The Tories claim to be for ‘the British people’ but are generally much keener to serve the top few than the majority millions. Frontline nurses fighting the war on Covid are worth a few extra biscuits in the latest budget, whilst millionaires get more millions from government contracts. Labour under Sir Somebody now stand for anything Jeremy Corbyn didn’t. The Labour flag should be white – for surrender; although, Labour politicians now tend to look a bit grey when the word ‘socialism’ is mentioned, so maybe they should have a grey flag. Labour and the Tories also squabble over the Union Jack. “We are the true inheritors of the spirit of the British Empire!” “No, we are, we hate more foreigners than you do!” I don’t care who wins that tussle. The Liberals – do they exist now? And the SNP? Well, they have just spent five years thinking about when it would be good to have another independence referendum – and have come up with… (drumroll) – another roadmap. They are in danger of becoming the OSP: the Ordnance Survey Party.
Lots of SNP and Labour members and voters want a just and fair society, and it must be frustrating when they see their leaders heading off in a different direction. SNP leaders have argued for keeping the billionaire monarchy in an ‘independent’ Scotland, and cutting the taxes of companies owned by billionaires, and re-joining the EU which promises more austerity for most of us and measures to protect big business and stop public ownership. And Labour can’t smirk about it much: forget about Labours’ Sir Thingy in London, what about the new millionaire boss of Scottish Labour? One of his first acts as leader was to praise suspended Aberdeen Labour councillors, who voted to cut services with the Tories. “How should I begin my leadership? Aha – there’s my foot; I think I’ll shoot it. That’ll show them.”
Politics shouldn’t be about voting for the least bad bad candidate. It’s not like we are all trapped in a voting booth for the Eurovision song contest.
I no longer stand in elections, but I still vote for socialists. Some standing this year are organised in the Scottish Trade Union & Socialist Coalition. I understand folk who say: “Yeah, they are good people but too small”. I’m assuming they mean the party is too small and not that the candidates are teeny weeny. And anyway, maybe you like the Eurovision Song Contest type of politics: bad hairdos, appalling dress sense, and songs with all the flair and sincerity of a drunk karaoke singer who really, really, really loves everybody. That’s okay. Disturbing, but it’s fine.

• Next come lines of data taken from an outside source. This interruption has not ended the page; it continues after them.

Lemma flights_finite service shared p : rtc (pool_step service) (start shared) p -> map_Forall (fun _ f => finishes_within 12 (fl_prog f)) (po_flights p).
Proof.
  intros Hr. assert (Hg : forall a b, rtc (pool_step service) a b -> map_Forall (fun _ f => exists n, (n <= 12)%nat /\ finishes_within n (fl_prog f)) (po_flights a) ->
    map_Forall (fun _ f => exists n, (n <= 12)%nat /\ finishes_within n (fl_prog f)) (po_flights b)).
  { clear. intros a b Hr. induction Hr as [|a b c Hstep _ IH]; [done|]. intros Ha. apply IH. clear IH.
    destruct Hstep as [p id request ctx c1 c2 now key r _ He|p id request ctx c1 c2 now key _ _ _|p key X e k held x s' Hk He|p key r held Hk|p id key d _ _]; cbn [po_flights]; try done.
    - destruct (po_flights p !! key); [done|]. apply map_Forall_insert_2; [|done]. exists 12%nat. split; [lia|apply judgeMiss_finishes].
    - apply map_Forall_insert_2; [|done]. destruct (Ha _ _ Hk) as ([|n] & Hn & Hfin); [done|]. exists n. split; [lia|apply Hfin].
    - by apply map_Forall_delete. }
  intros k f Hk. destruct (Hg _ _ Hr) with k f as (n & Hn & Hfin); [done|done|]. revert n Hn Hfin. generalize 12%nat. induction (fl_prog f) as [r|X e c IH]; [done|].
  intros m [|n] Hn Hfin; [done|]. destruct m as [|m]; [lia|]. intros x. eapply IH; [|apply Hfin]. lia.
Qed.

(** A flight never waits for another: from every reachable state its own steps,
    at most thirteen, end it and answer every caller that waits for its key. *)
Theorem flight_completes (service : Service) (shared : Shared) (p : Pool) (key : string) (f : Flight) :
  rtc (pool_step service) (start shared) p -> po_flights p !! key = Some f ->
  exists p', bsteps (pool_step service) 13 p p' /\ po_flights p' !! key = None /\ forall id, po_waiting p' !! id <> Some key.
Proof.
  intros Hr Hk. assert (Hfin := flights_finite _ _ _ Hr _ _ Hk). clear Hr. revert p f Hk Hfin. change 13%nat with (12 + 1)%nat. generalize 12%nat.
  intros n. induction n as [|n IH]; intros p [[r|X e k] held] Hk Hfin; cbn [fl_prog] in Hfin; try done.
  1,2: eexists; split; [eapply bsteps_l; [by eapply step_done|apply bsteps_refl]|]; cbn [po_flights po_waiting]; split; [apply lookup_delete_eq|];
    intros id [_ Hne]%map_lookup_filter_Some; done.
  destruct (handle_total service e (po_shared p)) as (x & s' & He). pose proof (step_flight service p key X e k held x s' Hk He) as Hstep.
  destruct (IH (mk_Pool s' (<[key := mk_Flight (k x) (advance e held x)]> (po_flights p)) (po_waiting p) (po_answers p)) (mk_Flight (k x) (advance e held x)) (lookup_insert_eq (po_flights p) key _) (Hfin x)) as (p' & Hp' & Hd). exists p'. split; [|done]. by eapply bsteps_l.
Qed.
End sound.

(** ** Witnesses

    One call finds an empty ledger, joins a new flight, which reaches the
    provider and commits its judgment. *)
Section demo.
#[local] Existing Instance copy_jcs.
#[local] Existing Instance checksum_digest.

(** A limiter that counts down its burst. *)
#[local] Instance counting : RateLimiter := {
  Limit := Z; limit_positive := Z.ltb 0; limiter := Z; NewLimiter := fun _ burst => burst;
  AllowN := fun l _ n => if n <=? l then (true, l - n) else (false, l)
}.

Definition sample_limits : ServiceLimits := mk_ServiceLimits (60 * Second) Second 1 100 1000 10 500 2 3 (10 * Second).

Definition no_rubric : RubricManifest := mk_RubricManifest "" (mk_RubricManifestSpec "" "" "" "" 0 []) "" "" "".
Definition sample_rubric : RubricManifest := Eval vm_compute in match DefaultRubricV1 "jev-1.13.0" with Ok r => r | Err _ => no_rubric end.

Definition sample_service : Service := mk_Service sample_rubric sample_limits.

Definition fresh (slots : Z) (ledger : MemoryRepository) (tenants : gmap string tenantLimiter) (global : Z) : Shared :=
  mk_Shared ledger (new_breaker 3 (10 * Second)) slots tenants global.

Lemma sample_service_new : NewService sample_rubric sample_limits NewMemoryRepository = Ok (sample_service, fresh 0 NewMemoryRepository ∅ 1000).
Proof. vm_compute. reflexivity. Qed.

Definition sample_request : ServiceRequest string :=
  mk_ServiceRequest (mk_JudgmentKeyInput "tenant_a" (checksum_hex "query") "pver_1" (checksum_hex "document") (checksum_hex "environment")
    "epol_1" (rub_ID sample_rubric) ProviderTypeSafe "jev-1.13.0" "") "state" 400.

Definition the_key : string := Eval vm_compute in match NewJudgmentKey (rq_KeyInput sample_request) with Ok k => k | Err _ => "" end.

Definition the_record : JudgmentRecord := Eval vm_compute in
  record_of (mk_JudgmentRecordInput (rq_KeyInput sample_request) sample_judgment (mk_Usage 300 10) (at_second 1000) (at_second 1060)).

Definition the_evaluation : Evaluation := mk_Evaluation "jev-1.13.0" sample_judgment (mk_Usage 300 10).

Definition joined (n : Z) (ledger : MemoryRepository) (tenants : gmap string tenantLimiter) (global : Z) (p : prog string) (h : Held) : Pool :=
  mk_Pool (fresh n ledger tenants global) (<[the_key := mk_Flight p h]> ∅) (<[7%nat := the_key]> ∅) [].

Lemma joined_step n ledger tenants global X (e : effect string X) k h x n' ledger' tenants' global' :
  handle sample_service e (fresh n ledger tenants global) x (fresh n' ledger' tenants' global') ->
  pool_step sample_service (joined n ledger tenants global (Vis e k) h) (joined n' ledger' tenants' global' (k x) (advance e h x)).
Proof.
  intros He. unfold joined. pose proof (step_flight sample_service (joined n ledger tenants global (Vis e k) h) the_key X e k h x _ (lookup_insert_eq _ _ _) He) as Hs.
  unfold joined in Hs. cbn [po_flights po_waiting po_answers] in Hs. by rewrite insert_insert_eq in Hs.
Qed.

Definition tenants_after : gmap string tenantLimiter := <["tenant_a" := mk_tenantLimiter 100 (at_second 1000)]> ∅.

Lemma sample_join : pool_step sample_service (start (fresh 0 NewMemoryRepository ∅ 1000))
  (joined 0 NewMemoryRepository ∅ 1000 (judgeMiss sample_service the_key sample_request) (mk_Held false false [])).
Proof.
  assert (Hk : NewJudgmentKey (rq_KeyInput sample_request) = Ok the_key) by (vm_compute; reflexivity).
  assert (He : enter sample_service sample_request CtxLive (LookupReusable NewMemoryRepository None None "tenant_a" the_key (UTC (at_second 999))) = Ok (inr the_key))
    by (vm_compute; reflexivity).
  pose proof (step_join sample_service (start (fresh 0 NewMemoryRepository ∅ 1000)) 7 sample_request CtxLive None None (at_second 999) the_key Hk He (lookup_empty _)) as Hs.
  cbn [start po_flights po_shared po_waiting po_answers] in Hs. by rewrite lookup_empty in Hs.
Qed.

(** The state in which the provider is called. *)
Definition calling_pool : Pool :=
  joined 1 NewMemoryRepository tenants_after 600
    (Vis (Evaluate "state"%string) (judge_evaluation sample_service the_key (rq_KeyInput sample_request) "" (at_second 1000))) (mk_Held true true []).

Lemma sample_calling : rtc (pool_step sample_service) (start (fresh 0 NewMemoryRepository ∅ 1000)) calling_pool.
Proof.
  eapply rtc_l; [apply sample_join|].
  eapply rtc_l; [by apply (joined_step 0 NewMemoryRepository ∅ 1000 _ Clock _ _ (at_second 1000))|].
  eapply rtc_l.
  { apply (joined_step 0 NewMemoryRepository ∅ 1000 _ (Lookup _ _ _) _ _ (Err ErrJudgmentNotFound)). split; [done|]. exists None, None. vm_compute. reflexivity. }
  eapply rtc_l.
  { apply (joined_step 0 NewMemoryRepository ∅ 1000 _ (Head _ _) _ _ (Err ErrJudgmentNotFound)). split; [done|]. exists None. vm_compute. reflexivity. }
  eapply rtc_l; [by apply (joined_step 0 NewMemoryRepository ∅ 1000 _ Deadline _ _ (Some (at_second 1030)))|].
  eapply rtc_l.
  { apply (joined_step 0 NewMemoryRepository ∅ 1000 _ (TenantRate _ _ _) _ _ true 0 NewMemoryRepository tenants_after 1000).
    exists [], tenants_after. split_and!; [done|vm_compute; reflexivity|done]. }
  eapply rtc_l.
  { apply (joined_step 0 NewMemoryRepository tenants_after 1000 _ (GlobalRate _ _) _ _ true 0 NewMemoryRepository tenants_after 600). by exists 600. }
  eapply rtc_l; [by apply (joined_step 0 NewMemoryRepository tenants_after 600 _ TakeSlot _ _ true 1 NewMemoryRepository tenants_after 600)|].
  assert (Ha : handle sample_service (BreakerAllow (State:=string) (at_second 1000)) (fresh 1 NewMemoryRepository tenants_after 600) true
    (fresh 1 NewMemoryRepository tenants_after 600)) by (eexists; by split).
  apply rtc_once. exact (joined_step _ _ _ _ _ _ _ (mk_Held true false []) true _ _ _ _ Ha).
Qed.

(** The provider answers, and the judgment is committed. *)
Definition the_ledger : MemoryRepository := snd (Commit NewMemoryRepository None the_key "" the_record).

Lemma the_ledger_committed : (Ok (the_record, true), the_ledger) = Commit NewMemoryRepository None the_key "" the_record.
Proof.
  assert (Hf : fst (Commit NewMemoryRepository None the_key "" the_record) = Ok (the_record, true)) by (vm_compute; reflexivity).
  unfold the_ledger. destruct (Commit _ _ _ _ _) as [x r]. cbn [fst snd] in *. by rewrite Hf.
Qed.

#[local] Opaque the_ledger.

Lemma sample_evaluated : judge_evaluation (State:=string) sample_service the_key (rq_KeyInput sample_request) "" (at_second 1000) (inl the_evaluation) =
  Vis (Store the_key "" the_record) (fun stored =>
    match stored with
    | Err _ => Vis BreakerAbandon (fun _ => returning (unanswered DispositionLedgerUnavailable true))
    | Ok (winner, _) => Vis BreakerSuccess (fun _ => returning (resultFromRecord DispositionCommitted winner true))
    end).
Proof.
  assert (Hr : NewJudgmentRecord (mk_JudgmentRecordInput (rq_KeyInput sample_request) sample_judgment (mk_Usage 300 10) (at_second 1000)
    (time_Add (at_second 1000) (60 * Second))) = Ok the_record) by (vm_compute; reflexivity).
  unfold judge_evaluation. cbn [ev_Judgment ev_Usage the_evaluation sv_limits sample_service lt_ReuseDuration sample_limits]. by rewrite Hr.
Qed.

Definition committed : ServiceResult := resultFromRecord DispositionCommitted the_record true.

Definition answered_pool : Pool (State:=string) :=
  mk_Pool (fresh 0 the_ledger tenants_after 600) (delete the_key (<[the_key := mk_Flight (Ret committed) (mk_Held false false [the_record])]> ∅))
    (filter (fun w => w.2 <> the_key) (<[7%nat := the_key]> ∅)) [(7%nat, committed)].

Lemma sample_answered : rtc (pool_step sample_service) (start (State:=string) (fresh 0 NewMemoryRepository ∅ 1000)) answered_pool.
Proof.
  etransitivity; [apply sample_calling|].
  eapply rtc_l; [by apply (joined_step 1 NewMemoryRepository tenants_after 600 _ (Evaluate _) _ _ (inl the_evaluation) 1 NewMemoryRepository tenants_after 600)|].
  rewrite sample_evaluated. eapply rtc_l.
  { apply (joined_step 1 NewMemoryRepository tenants_after 600 _ (Store _ _ _) _ _ (Ok (the_record, true)) 1 the_ledger tenants_after 600).
    exists None, the_ledger. split; [apply the_ledger_committed|done]. }
  eapply rtc_l; [by apply (joined_step 1 the_ledger tenants_after 600 _ BreakerSuccess _ _ tt 1 the_ledger tenants_after 600)|].
  eapply rtc_l; [by apply (joined_step 1 the_ledger tenants_after 600 _ ReturnSlot _ _ tt 0 the_ledger tenants_after 600)|].
  apply rtc_once.
  exact (step_done sample_service (joined 0 the_ledger tenants_after 600 (Ret committed) (mk_Held false false [the_record])) the_key committed _ (lookup_insert_eq _ _ _)).
Qed.

Lemma empty_ledger_valid : ledger_valid NewMemoryRepository.
Proof. intros k x Hx. done. Qed.

Lemma capacity_bounded_witness : sh_slots (po_shared calling_pool) = 1 /\ tally calling (po_flights calling_pool) <= 1.
Proof.
  destruct (capacity_bounded _ _ _ _ _ _ sample_service_new empty_ledger_valid sample_calling) as (_ & [Hc Hm] & _). split; [done|].
  exact (Z.le_trans _ _ _ Hc Hm).
Defined.

Lemma service_breaker_live_witness : fst (Allow (sh_breaker (po_shared answered_pool)) (at_second 2000)) = true.
Proof.
  apply (service_breaker_live _ _ _ _ _ _ (at_second 2000) sample_service_new empty_ledger_valid sample_answered).
  - intros key f Hk. unfold answered_pool in Hk. cbn [po_flights] in Hk. rewrite delete_insert_eq, delete_empty in Hk. done.
  - vm_compute. discriminate.
Defined.

Lemma answers_from_ledger_witness : held_record the_ledger the_record.
Proof.
  exact (proj1 (answers_from_ledger _ _ _ _ _ _ 7 committed sample_service_new empty_ledger_valid sample_answered (list_elem_of_here _ _))).
Defined.

Lemma flight_completes_witness :
  exists p', bsteps (pool_step sample_service) 13 calling_pool p' /\ po_flights p' !! the_key = None /\ forall id, po_waiting p' !! id <> Some the_key.
Proof. exact (flight_completes _ _ _ the_key _ sample_calling (lookup_insert_eq _ _ _)). Defined.
End demo.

It’s just that – in my opinion, it’s good to support people who will not prop up a corrupt system, but fight to replace it. Candidates who have a track record in leading mass struggles. And, I’ve noticed – the kind of battlefields where you generally find socialists are the battlefields I’ve never left: within the daily struggles of the working class. Against poverty and despair, against injustice and prejudice. For an independent socialist Scotland and a socialist world.